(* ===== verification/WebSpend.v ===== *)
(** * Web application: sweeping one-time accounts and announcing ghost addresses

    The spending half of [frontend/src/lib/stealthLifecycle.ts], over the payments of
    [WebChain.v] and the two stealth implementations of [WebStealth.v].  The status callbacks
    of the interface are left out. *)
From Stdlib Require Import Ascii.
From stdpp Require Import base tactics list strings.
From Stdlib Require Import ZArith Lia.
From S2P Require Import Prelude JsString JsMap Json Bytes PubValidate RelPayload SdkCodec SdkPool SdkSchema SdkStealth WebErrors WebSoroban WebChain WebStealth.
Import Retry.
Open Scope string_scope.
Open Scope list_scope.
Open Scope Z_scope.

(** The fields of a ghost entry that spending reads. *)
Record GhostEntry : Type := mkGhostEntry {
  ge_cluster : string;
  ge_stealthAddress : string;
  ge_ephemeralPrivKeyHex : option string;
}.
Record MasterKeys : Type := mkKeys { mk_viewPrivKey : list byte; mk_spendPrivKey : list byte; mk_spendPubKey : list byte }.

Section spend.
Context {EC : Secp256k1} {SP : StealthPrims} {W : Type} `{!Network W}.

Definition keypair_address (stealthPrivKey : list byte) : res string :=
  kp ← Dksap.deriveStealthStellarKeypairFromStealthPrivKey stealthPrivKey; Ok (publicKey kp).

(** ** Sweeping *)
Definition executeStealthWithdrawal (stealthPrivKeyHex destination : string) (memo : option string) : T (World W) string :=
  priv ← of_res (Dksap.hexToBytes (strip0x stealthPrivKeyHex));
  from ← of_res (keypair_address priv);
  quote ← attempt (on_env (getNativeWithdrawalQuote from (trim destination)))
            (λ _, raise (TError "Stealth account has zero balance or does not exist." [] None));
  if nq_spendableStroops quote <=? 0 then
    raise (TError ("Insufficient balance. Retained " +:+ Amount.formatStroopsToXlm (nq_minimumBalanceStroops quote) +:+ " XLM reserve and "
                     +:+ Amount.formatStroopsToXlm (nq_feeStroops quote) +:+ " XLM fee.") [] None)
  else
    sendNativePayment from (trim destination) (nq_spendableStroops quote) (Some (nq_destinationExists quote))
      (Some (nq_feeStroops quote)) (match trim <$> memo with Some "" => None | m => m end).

• [Work task]
Retype the listing. Match it exactly.

• [Exercise answer]
(* ===== verification/WebSpend.v ===== *)
(** * Web application: sweeping one-time accounts and announcing ghost addresses

    The spending half of [frontend/src/lib/stealthLifecycle.ts], over the payments of
    [WebChain.v] and the two stealth implementations of [WebStealth.v].  The status callbacks
    of the interface are left out. *)
From Stdlib Require Import Ascii.
From stdpp Require Import base tactics list strings.
From Stdlib Require Import ZArith Lia.
From S2P Require Import Prelude JsString JsMap Json Bytes PubValidate RelPayload SdkCodec SdkPool SdkSchema SdkStealth WebErrors WebSoroban WebChain WebStealth.
Import Retry.
Open Scope string_scope.
Open Scope list_scope.
Open Scope Z_scope.

(** The fields of a ghost entry that spending reads. *)
Record GhostEntry : Type := mkGhostEntry {
  ge_cluster : string;
  ge_stealthAddress : string;
  ge_ephemeralPrivKeyHex : option string;
}.
Record MasterKeys : Type := mkKeys { mk_viewPrivKey : list byte; mk_spendPrivKey : list byte; mk_spendPubKey : list byte }.

Section spend.
Context {EC : Secp256k1} {SP : StealthPrims} {W : Type} `{!Network W}.

Definition keypair_address (stealthPrivKey : list byte) : res string :=
  kp ← Dksap.deriveStealthStellarKeypairFromStealthPrivKey stealthPrivKey; Ok (publicKey kp).

(** ** Sweeping *)
Definition executeStealthWithdrawal (stealthPrivKeyHex destination : string) (memo : option string) : T (World W) string :=
  priv ← of_res (Dksap.hexToBytes (strip0x stealthPrivKeyHex));
  from ← of_res (keypair_address priv);
  quote ← attempt (on_env (getNativeWithdrawalQuote from (trim destination)))
            (λ _, raise (TError "Stealth account has zero balance or does not exist." [] None));
  if nq_spendableStroops quote <=? 0 then
    raise (TError ("Insufficient balance. Retained " +:+ Amount.formatStroopsToXlm (nq_minimumBalanceStroops quote) +:+ " XLM reserve and "
                     +:+ Amount.formatStroopsToXlm (nq_feeStroops quote) +:+ " XLM fee.") [] None)
  else
    sendNativePayment from (trim destination) (nq_spendableStroops quote) (Some (nq_destinationExists quote))
      (Some (nq_feeStroops quote)) (match trim <$> memo with Some "" => None | m => m end).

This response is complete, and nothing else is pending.